That recognition, in turn, should force deterrence theorists to abandon sanguine assumptions about rationality based on the Cartesian brain that economists have used for
generations and upon which rational deterrence theory is anchored. This recognition also
compels us to understand that the rationality of political decision makers, particularly in
authoritarian and totalitarian states. Evolutionary psychology allows us to understand what
most deterrence theorists would label as flawed decisions taken by imperfect leaders, and
to understand that imperfect leaders are inevitable since they are the product of human
evolution, which has produced variations among people in many physical respects. And
it allows students of nuclear deterrence to appreciate the importance of having checks on
political decision making, as democracies do.

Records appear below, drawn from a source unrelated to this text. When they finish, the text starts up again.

(** ** The roots *)
(** What keeps blocks alive: the values of the roots and the blocks the words of the stacks point into. *)
Definition root_set (ps : list gpage) (roots stacks : list Z) (q : Z) : Prop := q ∈ roots \/ exists w, w ∈ stacks /\ q = stack_target ps w.
(** The pages when marking starts, after [gc_allocator_before_mark]. *)
Record marking_starts (mem : Z -> Z) (type_info : Z -> option (Z * option (list Z))) (ps : list gpage) (roots stacks : list Z) : Prop := MarkingStarts {
  ms_ready : Forall page_ready ps;
  ms_apart : apart_pages ps;
  ms_none : forall q, marked_at ps q = false;
  ms_typed : typed mem type_info ps (root_set ps roots stacks) }.
Section starts.
Context mem type_info ps roots stacks (Hs : marking_starts mem type_info ps roots stacks).
Lemma roots_done : exists ps1 st, mark_words ps [] roots ≫= (fun '(ps, st) => gc_mark_stack ps st stacks) = Some (ps1, st) /\ root_inv ps (root_set ps roots stacks) ps1 st.
Proof.
  destruct Hs as [Hr Ha Hn Ht]. assert (root_inv ps (fun _ => False) ps []) as H0.
  { split; [done|apply same_pages_refl|intros q; rewrite Hn; split; [done|tauto]| |cbn; lia]. intros q. rewrite Hn. split; [intros H; by apply not_elem_of_nil in H|by intros [? _]]. }
  destruct (mark_words_roots ps roots _ _ _ H0) as (ps1 & st1 & Hm & H1). destruct (gc_mark_stack_roots ps stacks _ _ _ Ha H1) as (ps2 & st2 & Hm2 & H2). exists ps2, st2. rewrite Hm. split; [exact Hm2|].
  destruct H2 as [Hr2 Hs2 Hm3 Hst Hc]. split; try done. intros q. rewrite Hm3. unfold root_set. tauto.
Qed.
Lemma workers_start ps1 st n : root_inv ps (root_set ps roots stacks) ps1 st -> mark_inv mem type_info ps (root_set ps roots stacks) ps1 (Worker st [] :: replicate n (Worker [] [])).
Proof. intros H. apply (root_inv_start mem type_info ps (root_set ps roots stacks) _ (root_set ps roots stacks)); try done. apply Forall_replicate. done. Qed.
(** The steps of the workers, and sharing. *)
Definition any_step (s s' : list gpage * list worker) : Prop := mark_step mem type_info s s' \/ dispatch_step s s'.
Lemma any_step_inv s s' : rtc any_step s s' -> mark_inv mem type_info ps (root_set ps roots stacks) s.1 s.2 -> mark_inv mem type_info ps (root_set ps roots stacks) s'.1 s'.2.
Proof.
  induction 1 as [|[a b] [c d] e [Hstep|Hstep] _ IH]; [done| |]; intros Hi; apply IH; [exact (step_mark_inv _ _ _ _ _ _ _ _ Hi Hstep)|exact (dispatch_mark_inv _ _ _ _ _ _ _ _ Hi Hstep)].
Qed.
End starts.
(** A step of a worker after any sharing. *)
Definition mark_round mem type_info (s s' : list gpage * list worker) : Prop := exists m, rtc dispatch_step s m /\ mark_step mem type_info m s'.
Lemma dispatch_sizes ps ws ps' ws' : dispatch_step (ps, ws) (ps', ws') -> ps' = ps /\ stack_size ws' = stack_size ws /\ words_size ws' = words_size ws.
Proof.
  intros Hstep. inversion Hstep as [? ? i j a b words Hne Hi Hj]; subst. split; [done|]. destruct (worker_split (<[i := Worker b words]> ws) j (Worker [] [])) as (l1 & l2 & E & Hins); [rewrite list_lookup_insert_ne by done; exact Hj|]. rewrite Hins.
  destruct (worker_split ws i _ Hi) as (k1 & k2 & E2 & Hins2). rewrite Hins2 in E. destruct (size_mid l1 (Worker a []) l2) as [-> ->]. destruct (size_mid l1 (Worker [] []) l2) as [H1 H2]. rewrite <- E in H1. rewrite <- E in H2.
  destruct (size_mid k1 (Worker b words) k2) as [H3 H4]. rewrite E2. destruct (size_mid k1 (Worker (a ++ b) words) k2) as [-> ->]. cbn [w_stack w_words length] in *. rewrite length_app. lia.
Qed.
Lemma dispatches_sizes s s' : rtc dispatch_step s s' -> s'.1 = s.1 /\ stack_size s'.2 = stack_size s.2 /\ words_size s'.2 = words_size s.2.
Proof. induction 1 as [|[a b] [c d] e Hstep _ IH]; [done|]. apply dispatch_sizes in Hstep as (-> & H1 & H2). cbn in IH |- *. destruct IH as (-> & -> & ->). done. Qed.
Lemma rounds_end mem type_info ps0 roots s : mark_inv mem type_info ps0 roots s.1 s.2 -> Acc (fun s' s => mark_round mem type_info s s') s.
Proof.
  destruct s as [ps ws]. cbn [fst snd]. remember (Z.to_nat (unmarked ps)) as n eqn:En. revert ps ws En. induction n as [n IHn] using lt_wf_ind. intros ps ws En. remember (stack_size ws) as m eqn:Em. revert ps ws En Em. induction m as [m IHm] using lt_wf_ind. intros ps ws En Em.
  remember (words_size ws) as k eqn:Ek. revert ps ws En Em Ek. induction k as [k IHk] using lt_wf_ind. intros ps ws En Em Ek Hinv. constructor. intros [ps' ws'] ([ps1 ws1] & Hd & Hstep).
  assert (mark_inv mem type_info ps0 roots ps1 ws1) as Hinv1.
  { cut (forall s s', rtc dispatch_step s s' -> mark_inv mem type_info ps0 roots s.1 s.2 -> mark_inv mem type_info ps0 roots s'.1 s'.2); [intros Hcut; exact (Hcut _ _ Hd Hinv)|]. induction 1 as [|[a b] [c d] e Hs _ IH]; [done|]. intros Hi. apply IH. exact (dispatch_mark_inv _ _ _ _ _ _ _ _ Hi Hs). }
  destruct (dispatches_sizes _ _ Hd) as (E1 & E2 & E3). cbn [fst snd] in *. subst ps1. pose proof (step_mark_inv _ _ _ _ _ _ _ _ Hinv1 Hstep) as Hinv'. pose proof (unmarked_nonneg ps'). pose proof (unmarked_nonneg ps).
  destruct (step_smaller _ _ _ _ _ _ _ _ Hinv1 Hstep) as [Hlt|[Heq [Hlt|[Heq2 Hlt]]]].
  - apply (IHn (Z.to_nat (unmarked ps'))); [lia|done|done].
  - apply (IHm (stack_size ws')); [lia|lia|done|done].
  - apply (IHk (words_size ws')); [lia|lia|lia|done|done].
Qed.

The threat of annihilation due to nuclear weapons is real and potent. But it is equally true
that minds vary. And that threat is not sufficient to deter all people. Since threat is a product
of mind, mind depends on the brain, the brain on neural events and somatic inputs such as
hormones. And good health always helps the functioning of each. Each of these elements
varies across populations. In leaders, certain traits are going to be overrepresented—many of
these traits are necessary for good leadership. But they may also lead to deterrence failures
since leaders may react rashly or precipitously, or in the face of reality, as did Adolf Hitler
or Saddam Hussein.
The greatest impact is where decisions are taken by a dictatorial leader. Understanding
that his mind may interpret data differently than you would is the beginning of comprehension. Not everyone who sits in Thomas Schelling’s armchair and reflects on a particular
situation will come to Schelling’s conclusions. He will. Others will concur with him. But
those who matter—leaders of dictatorial states—certainly may not. What is salient for
nuclear deterrence is not the mind of Thomas Schelling but the mind of Kim Jong Il.
Notes
1. The 9/11 Commission Report: Final Report of the National Commission on Terrorist Attacks
Upon the United States (New York: Norton, n.d.), p. 403. For a more detailed analysis of the problem
of stovepiping in the intelligence community, see William J. Lahneman, “Knowledge-Sharing in the
Intelligence Community After 9/11,” International Journal of Intelligence and Counterintelligence,
vol. 17 (October–December 2004): 614–633.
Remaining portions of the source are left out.